Friday, May 25, 2007

OMG, I want to smoke so bad.

I've quit before.

When I was pregnant.

Whenever I get bronchitis I can stop smoking until I can breathe again, LOL.

But those times I was DESPERATE. Like digging through trash for a long butt desperate. Or driving to Wal-mart at 2 am just to get a pack.

I don't feel like that.

I want it more out of habit. Physically, I feel fine. I mean, I feel the usual aches & pains but I don't feel withdrawal yet. I've been taking Advil every 6 hours so I won't get a withdrawal headache.

It's only been 28½ hours, though. It could get worse.

Or the Chantix is better than I thought.

The thing is, a couple of years ago when I was going through this ultra religious phase and I was going to stop smoking, I got down to 1 cigarette a day and I was about ready to stop when some dude at church wouldn't shake my hand and he shook my son's hand.

The child.

??

I noticed that they treated all women like second class citizens.
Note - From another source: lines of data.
(* ===== verification/FBStringInv.v ===== *)
(** * FBString: the memory invariant

    A ghost map says what every live region is: a small string, an object that
    refers to an allocation, an allocation with the characters it holds, or raw
    bytes (a buffer of the caller, an object under construction, an allocation
    that no string owns yet).  [inv] ties the map to the memory: the bytes of
    every region are those its cell stands for, a reference count is the number
    of objects that refer to the allocation, an allocation without a count has
    one owner, and nothing on the heap is unaccounted for. *)

From stdpp Require Import base list gmap strings.
From S2P Require Import Prelude Bits FBStringMem FBStringCore.

(** ** Cells *)

Inductive Kind := Medium | Large.

#[global] Instance Kind_eq_dec : EqDecision Kind.
Proof. solve_decision. Defined.

Definition hdr (k : Kind) : Z := match k with Medium => 0 | Large => getDataOffset end.
Definition cat (k : Kind) : Z := match k with Medium => isMedium | Large => isLarge end.

Inductive Cell :=
  | Small (l : list Z)
  | Ref (b : Z)
  | Blk (k : Kind) (cap : Z) (l : list Z)
  | Raw (onheap : bool) (bs : list Z).

#[global] Instance Cell_eq_dec : EqDecision Cell.
Proof. solve_decision. Defined.

Abbreviation Ghost := (gmap Z Cell).

Definition is_ref (b : Z) (x : Z * Cell) : Prop := x.2 = Ref b.
#[global] Instance is_ref_dec b x : Decision (is_ref b x).
Proof. unfold is_ref. apply _. Defined.

(** How many objects refer to the allocation at [b]. *)
Definition nrefs (G : Ghost) (b : Z) : nat := mcount (is_ref b) G.

(** The bytes of an object with the members [d], [n] and [c]. *)
Definition words (d n c : Z) : list Z := to_bytes 8 d ++ to_bytes 8 n ++ to_bytes 8 c.
Definition capword (k : Kind) (cap : Z) : Z := Z.lor cap (Z.shiftl (cat k) kCategoryShift).

Definition small_rep (bs l : list Z) : Prop :=
  zlen bs = 24 /\ zlen l <= maxSmallSize /\ slice 23 1 bs = [maxSmallSize - zlen l] /\
  slice 0 (zlen l + 1) bs = l ++ [0].

(** An allocation of kind [k] whose text is [l]. *)
Record blk_rep (k : Kind) (cap : Z) (l bs : list Z) : Prop := {
  br_size : zlen l <= cap;
  br_room : hdr k + cap + 1 <= zlen bs;
  br_text : slice (hdr k) (zlen l + 1) bs = l ++ [0] }.

Definition counted (k : Kind) (n : nat) (bs : list Z) : Prop :=
  match k with
  | Medium => n = 1%nat
  | Large => (1 <= n)%nat /\ Z.of_nat n < 2 ^ 63 /\ slice 0 8 bs = to_bytes 8 (Z.of_nat n)
  end.

Definition cell_ok (G : Ghost) (hp : gset Z) (b : Z) (bs : list Z) (c : Cell) : Prop :=
  match c with
  | Small l => small_rep bs l
  | Ref b' => exists k cap l, G !! b' = Some (Blk k cap l) /\
                bs = words (b' + hdr k) (zlen l) (capword k cap)
  | Blk k cap l => b ∈ hp /\ blk_rep k cap l bs /\ counted k (nrefs G b) bs
  | Raw h r => bs = r /\ (h = true -> b ∈ hp)
  end.

Record inv (s : Machine) (G : Ghost) : Prop := {
  inv_mem : mem_ok s;
  inv_cells : forall b c, G !! b = Some c -> exists bs, mem s !! b = Some bs /\ cell_ok G (heap s) b bs c;
  inv_heap : forall b, b ∈ heap s -> is_Some (G !! b) }.

(** ** What a client sees *)

(** A string with the address of its characters, or bytes. *)
Inductive View := VStr (p : Z) (l : list Z) | VRaw (onheap : bool) (bs : list Z).

#[global] Instance View_eq_dec : EqDecision View.
Proof. solve_decision. Defined.

Definition view (G : Ghost) (a : Z) : option View :=
  match G !! a with
  | Some (Small l) => Some (VStr a l)
  | Some (Ref b) => match G !! b with Some (Blk k _ l) => Some (VStr (b + hdr k) l) | _ => None end
  | Some (Raw h bs) => Some (VRaw h bs)
  | _ => None
  end.

(** No other object refers to the characters of [a]. *)
Definition exclusive (G : Ghost) (a : Z) : Prop :=
  match G !! a with
  | Some (Small _) => True
  | Some (Ref b) => nrefs G b = 1%nat
  | _ => False
  end.

(** Nothing but what is at the addresses [A] has changed for a client. *)
Definition frame (A : gset Z) (G G' : Ghost) : Prop := forall a, a ∉ A -> view G' a = view G a.

(** ** Words *)

Section Words.
Implicit Types d n c : Z.

Lemma zlen_words d n c : zlen (words d n c) = 24.
Proof. done. Qed.

Lemma words_byte d n c : Forall byte (words d n c).
Proof. unfold words. rewrite !Forall_app. split_and!; apply to_bytes_range. Qed.

Lemma words_data d n c : slice 0 8 (words d n c) = to_bytes 8 d.
Proof. done. Qed.
Lemma words_size d n c : slice 8 8 (words d n c) = to_bytes 8 n.
Proof. done. Qed.
Lemma words_capacity d n c : slice 16 8 (words d n c) = to_bytes 8 c.
Proof. done. Qed.

Lemma words_set_data d d' n c : overwrite 0 (to_bytes 8 d') (words d n c) = words d' n c.
Proof. done. Qed.
Lemma words_set_size d n n' c : overwrite 8 (to_bytes 8 n') (words d n c) = words d n' c.
Proof. done. Qed.
Lemma words_set_capacity d n c c' : overwrite 16 (to_bytes 8 c') (words d n c) = words d n c'.
Proof. done. Qed.

Lemma of_to_word x : fits 64 x -> of_bytes (to_bytes 8 x) = x.
Proof. intros Hx. apply of_to_bytes. exact Hx. Qed.

Lemma words_last d n c : slice 23 1 (words d n c) = [(c / 2 ^ 56) `mod` 256].
Proof.
  change (slice 23 1 (words d n c)) with
    [(c / 256 / 256 / 256 / 256 / 256 / 256 / 256) `mod` 256].
  rewrite !Z.div_div by lia. done.
Qed.

Lemma capword_add k cap : 0 <= cap < 2 ^ 56 -> capword k cap = cap + cat k * 2 ^ 56.
Proof.
  intros Hc. unfold capword, kCategoryShift. rewrite Z.shiftl_mul_pow2 by done.
  rewrite Z.lor_comm, lor_low by done. lia.
Qed.

Lemma capword_fits k cap : 0 <= cap < 2 ^ 56 -> fits 64 (capword k cap).
Proof. intros Hc. rewrite capword_add by done. unfold fits, cat, isMedium, isLarge. destruct k; lia. Qed.

Lemma capword_cap k cap : 0 <= cap < 2 ^ 56 -> Z.land (capword k cap) capacityExtractMask = cap.
Proof.
  intros Hc. rewrite capword_add by done.
  change capacityExtractMask with (2 ^ 62 - 1). rewrite land_low by done.
  replace (cat k * 2 ^ 56) with ((match k with Medium => 2 | Large => 1 end) * 2 ^ 62) by by destruct k.
  rewrite Z.mod_add by done. apply Z.mod_small. lia.
Qed.
End Words.

Lemma small_category x : 0 <= x < 64 -> Z.land x categoryExtractMask = isSmall.
Proof.
  intros Hx.
  assert (Hall : Forall (fun x => Z.land x categoryExtractMask = isSmall) (seqZ 0 64))
    by (apply (bool_decide_unpack _); vm_compute; exact I).
  rewrite Forall_forall in Hall. apply Hall, elem_of_seqZ. lia.
Qed.

Lemma capword_last k cap : 0 <= cap < 2 ^ 56 -> (capword k cap / 2 ^ 56) `mod` 256 = cat k.
Proof.
  intros Hc. rewrite capword_add, Z.div_add, Z.div_small by done. by destruct k.
Qed.

Lemma cat_category k : Z.land (cat k) categoryExtractMask = cat k.
Proof. by destruct k. Qed.

(** The 24 bytes of any object are three words. *)
Lemma words_intro bs :
  zlen bs = 24 -> Forall byte bs ->
  exists d n c, fits 64 d /\ fits 64 n /\ fits 64 c /\ bs = words d n c.
Proof.
  intros Hl Hb.
  assert (Hw : forall o, 0 <= o -> o + 8 <= 24 ->
    fits 64 (of_bytes (slice o 8 bs)) /\ to_bytes 8 (of_bytes (slice o 8 bs)) = slice o 8 bs).
  { intros o Ho Hle. assert (E : length (slice o 8 bs) = 8%nat)
      by (pose proof (zlen_slice o 8 bs Ho) as E; unfold zlen in *; lia).
    assert (Hf : Forall (fun b => 0 <= b < 256) (slice o 8 bs)) by by apply Forall_slice.
    split; [|by rewrite <- (to_of_bytes _ Hf) at 2; rewrite E].
    assert (R : forall l, Forall (fun b => 0 <= b < 256) l -> 0 <= of_bytes l < 256 ^ Z.of_nat (length l)).
    { clear. induction l as [|x l IH]; intros Hf; [done|].
      inversion Hf as [|? ? Hx Hl']; subst. specialize (IH Hl'). change (of_bytes (x :: l)) with (x + 256 * of_bytes l).
      rewrite length_cons, Nat2Z.inj_succ, Z.pow_succ_r by lia. lia. }
    specialize (R _ Hf). rewrite E in R. exact R. }
  destruct (Hw 0) as [H0 E0], (Hw 8) as [H1 E1], (Hw 16) as [H2 E2]; [lia..|].
  eexists _, _, _. split; [exact H0|]. split; [exact H1|]. split; [exact H2|].
  unfold words. rewrite E0, E1, E2.
  rewrite <- (slice_full bs) at 1. rewrite Hl. change 24 with (8 + (8 + 8)).
  by rewrite !slice_split by lia.
Qed.

(** ** Frames *)

Section Frames.
Implicit Types (s : Machine) (G : Ghost).

Lemma cell_ok_frame G G' hp hp' b bs c :
  (forall b' k cap l, c = Ref b' -> G !! b' = Some (Blk k cap l) -> G' !! b' = Some (Blk k cap l)) ->
  ((exists k cap l, c = Blk k cap l) -> nrefs G' b = nrefs G b) ->
  (b ∈ hp -> b ∈ hp') ->
  cell_ok G hp b bs c -> cell_ok G' hp' b bs c.
Proof.
  intros HR HB Hh. destruct c as [l|b'|k cap l|h r]; simpl; [done|..].
  - intros (k & cap & l & Hb & ->). exists k, cap, l. split; [by eapply HR|done].
  - intros (? & ? & ?). split_and!; [by apply Hh|done|]. rewrite HB; [done|]. eauto.
  - intros [-> ?]. split; [done|]. auto.
Qed.

Lemma nrefs_insert G a c c' b :
  G !! a = Some c -> c <> Ref b -> c' <> Ref b -> nrefs (<[a:=c']> G) b = nrefs G b.
Proof.
  intros Ha Hc Hc'. unfold nrefs.
  pose proof (mcount_insert_old (is_ref b) G a c c' Ha) as H.
  destruct (decide (is_ref b (a, c))) as [?|_], (decide (is_ref b (a, c'))) as [?|_]; try done. lia.
Qed.

Lemma nrefs_new G a c b : G !! a = None -> c <> Ref b -> nrefs (<[a:=c]> G) b = nrefs G b.
Proof.
  intros Ha Hc. unfold nrefs. rewrite mcount_insert_new by done.
  destruct (decide (is_ref b (a, c))); [done|]. lia.
Qed.

Lemma nrefs_delete G a c b : G !! a = Some c -> c <> Ref b -> nrefs (delete a G) b = nrefs G b.
Proof.
  intros Ha Hc. unfold nrefs. rewrite (mcount_delete (is_ref b) G a c Ha).
  destruct (decide (is_ref b (a, c))); [done|]. lia.
Qed.

Lemma nrefs_drop G a b c' :
  G !! a = Some (Ref b) -> c' <> Ref b -> nrefs G b = S (nrefs (<[a:=c']> G) b).
Proof.
  intros Ha Hc'. unfold nrefs. pose proof (mcount_insert_old (is_ref b) G a (Ref b) c' Ha) as H.
  destruct (decide (is_ref b (a, Ref b))) as [_|?], (decide (is_ref b (a, c'))); try done. lia.
Qed.

Lemma nrefs_add G a b c :
  G !! a = Some c -> c <> Ref b -> nrefs (<[a:=Ref b]> G) b = S (nrefs G b).
Proof.
  intros Ha Hc. unfold nrefs. pose proof (mcount_insert_old (is_ref b) G a c (Ref b) Ha) as H.
  destruct (decide (is_ref b (a, Ref b))) as [_|?], (decide (is_ref b (a, c))); try done. lia.
Qed.

(** Only allocations are referred to. *)
Lemma nrefs_zero s G b :
  inv s G -> (forall k cap l, G !! b <> Some (Blk k cap l)) -> nrefs G b = 0%nat.
Proof.
  intros [_ Hc _] Hb. apply mcount_zero. intros a v Ha E. unfold is_ref in E. simpl in E. subst v.
  destruct (Hc a _ Ha) as (bs & _ & k & cap & l & E & _). by apply Hb in E.
Qed.

Lemma nrefs_unique G a a' b :
  nrefs G b = 1%nat -> G !! a = Some (Ref b) -> G !! a' = Some (Ref b) -> a = a'.
Proof.
  intros H1 Ha Ha'. destruct (decide (a = a')) as [?|Hne]; [done|].
  pose proof (mcount_two (is_ref b) G a (Ref b) a' (Ref b) Ha eq_refl Ha' eq_refl Hne).
  unfold nrefs in H1. lia.
Qed.

(** Replacing the cell of one region, when no reference starts, ends or changes
    its target. *)
Lemma inv_recell s s' G a c c' :
  inv s G -> G !! a = Some c ->
  (forall b, c <> Ref b) -> (forall b, c' <> Ref b) ->
  (forall k cap l, c <> Blk k cap l) ->
  mem_ok s' -> heap s' = heap s ->
  (forall b, b <> a -> mem s' !! b = mem s !! b) ->
  (exists bs, mem s' !! a = Some bs /\ cell_ok (<[a:=c']> G) (heap s) a bs c') ->
  inv s' (<[a:=c']> G).
Proof.
  intros [Hm Hc Hh] Ha HcR Hc'R HcB Hm' Eh Hother Hnew. split; [done|..].
  - intros b v [[<- <-]|[Hne Hb]]%lookup_insert_Some; [by rewrite Eh|].
    destruct (Hc b v Hb) as (bs & Hbs & Hok). exists bs. rewrite Hother by done. split; [done|].
    eapply cell_ok_frame, Hok.
    + intros b' k cap l -> Hb'. rewrite lookup_insert_ne; [done|]. intros ->. rewrite Ha in Hb'. injection Hb' as E. by eapply HcB.
    + intros _. by eapply nrefs_insert.
    + by rewrite Eh.
  - intros b Hb. rewrite Eh in Hb. apply lookup_insert_is_Some'. right. by apply Hh.
Qed.

(** An allocation, or nothing: what a client does not see. *)
Definition hidden (o : option Cell) : Prop :=
  match o with None | Some (Blk _ _ _) => True | _ => False end.

Lemma hidden_view G x : hidden (G !! x) -> view G x = None.
Proof. unfold view. by destruct (G !! x) as [[]|]. Qed.

(** What is left alone, with the allocations it refers to, looks the same. *)
Lemma frame_unreferenced s G G' (A : gset Z) :
  inv s G ->
  (forall x y, x ∈ A -> y ∉ A -> G !! y <> Some (Ref x)) ->
  (forall x, x ∉ A -> G' !! x = G !! x \/
    (hidden (G !! x) /\ hidden (G' !! x) /\ forall y, y ∉ A -> G !! y <> Some (Ref x))) ->
  frame A G G'.
Proof.
  intros Hi HA Hsame x Hx. destruct (Hsame x Hx) as [E|(H1 & H2 & _)]; [|by rewrite !hidden_view].
  unfold view. rewrite E. destruct (G !! x) as [[l|b|k cap l|h r]|] eqn:Ex; try done.
  destruct (decide (b ∈ A)) as [Hin|Hout]; [by eapply HA in Ex|].
  destruct (Hsame b Hout) as [->|(_ & _ & Hno)]; [done|]. by apply Hno in Ex.
Qed.

Lemma frame_intro s G G' (A : gset Z) :
  inv s G ->
  (forall x, x ∈ A -> forall k cap l, G !! x <> Some (Blk k cap l)) ->
  (forall x, x ∉ A -> G' !! x = G !! x \/
    (hidden (G !! x) /\ hidden (G' !! x) /\ forall y, y ∉ A -> G !! y <> Some (Ref x))) ->
  frame A G G'.
Proof.
  intros Hi HA. apply (frame_unreferenced s); [done|]. intros x y Hx _ Hy.
  destruct (inv_cells s G Hi y _ Hy) as (bs & _ & k & cap & l & Hb & _). by apply HA in Hb.
Qed.

Lemma frame_refl A G : frame A G G.
Proof. by intros x _. Qed.

Lemma frame_trans A G G' G'' : frame A G G' -> frame A G' G'' -> frame A G G''.
Proof. intros H1 H2 x Hx. by rewrite H2, H1. Qed.

Lemma frame_mono A A' G G' : A ⊆ A' -> frame A G G' -> frame A' G G'.
Proof. intros HA HF x Hx. apply HF. set_solver. Qed.
End Frames.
So that was an excuse for me to start smoking again, LOL.

Anyway, the point is that I don't think I'm as much of an addict as a creature of habit.

If I'm out all day around people who don't smoke, I don't smoke. And I don't feel the need to smoke.

I just do it to pass the time.

Half the time I'd light a cigarette and it would have burned almost all the way down before I remembered it.

Now I'm chewing this effing gum because I'm bored watching TV or playing video games.

My jaws hurt.

I don't know. I guess I just expected to be in more...mental pain. The fact that I haven't gotten into the car to go get a carton of cigarettes is saying a lot.

Evan's not here. I could smoke the whole carton before he got back, LOL.

The other day, though, he checked the mail. He came back in and said "There's something here that I hope you don't want."

Me - What?
He - A coupon for cigarettes.
Me - Just rip them up and throw them away.
He - *relieved* Good.

I wonder why he's so worried?

I blame the bleeding heart liberals for their goddamned propaganda. Yes, smoking can cause cancer. We all know that now. But it's still OUR CHOICE if we want to kill ourselves slowly.

As you can see, I really don't want to quit.

I like smoking.

I'll probably start again at some point.

Because I can.

And because I'm self destructive like that.

1 comment:

  1. You're a lot like my wife in that regard. Here I sit, practically a vegetable, barely able to breathe, lungs about as flexible as the tar on the road, scar from my navel to my collar bone where they opened me up to do a triple bypass, having smoked upwards of two packs a day for 35 years, all because of cigarettes. And she restarts smoking because of a little pressure at work...

    The Chantix is only as good as you allow it to be. Good luck with quitting. It took me 14 days in an ICU on a ventilator with a morphine drip to quit, but I did it. Cigarette-free for five years now and counting. Lost my best friend to lung cancer a year ago, April. You'd have liked her journal, Just One Girl's Head Noise.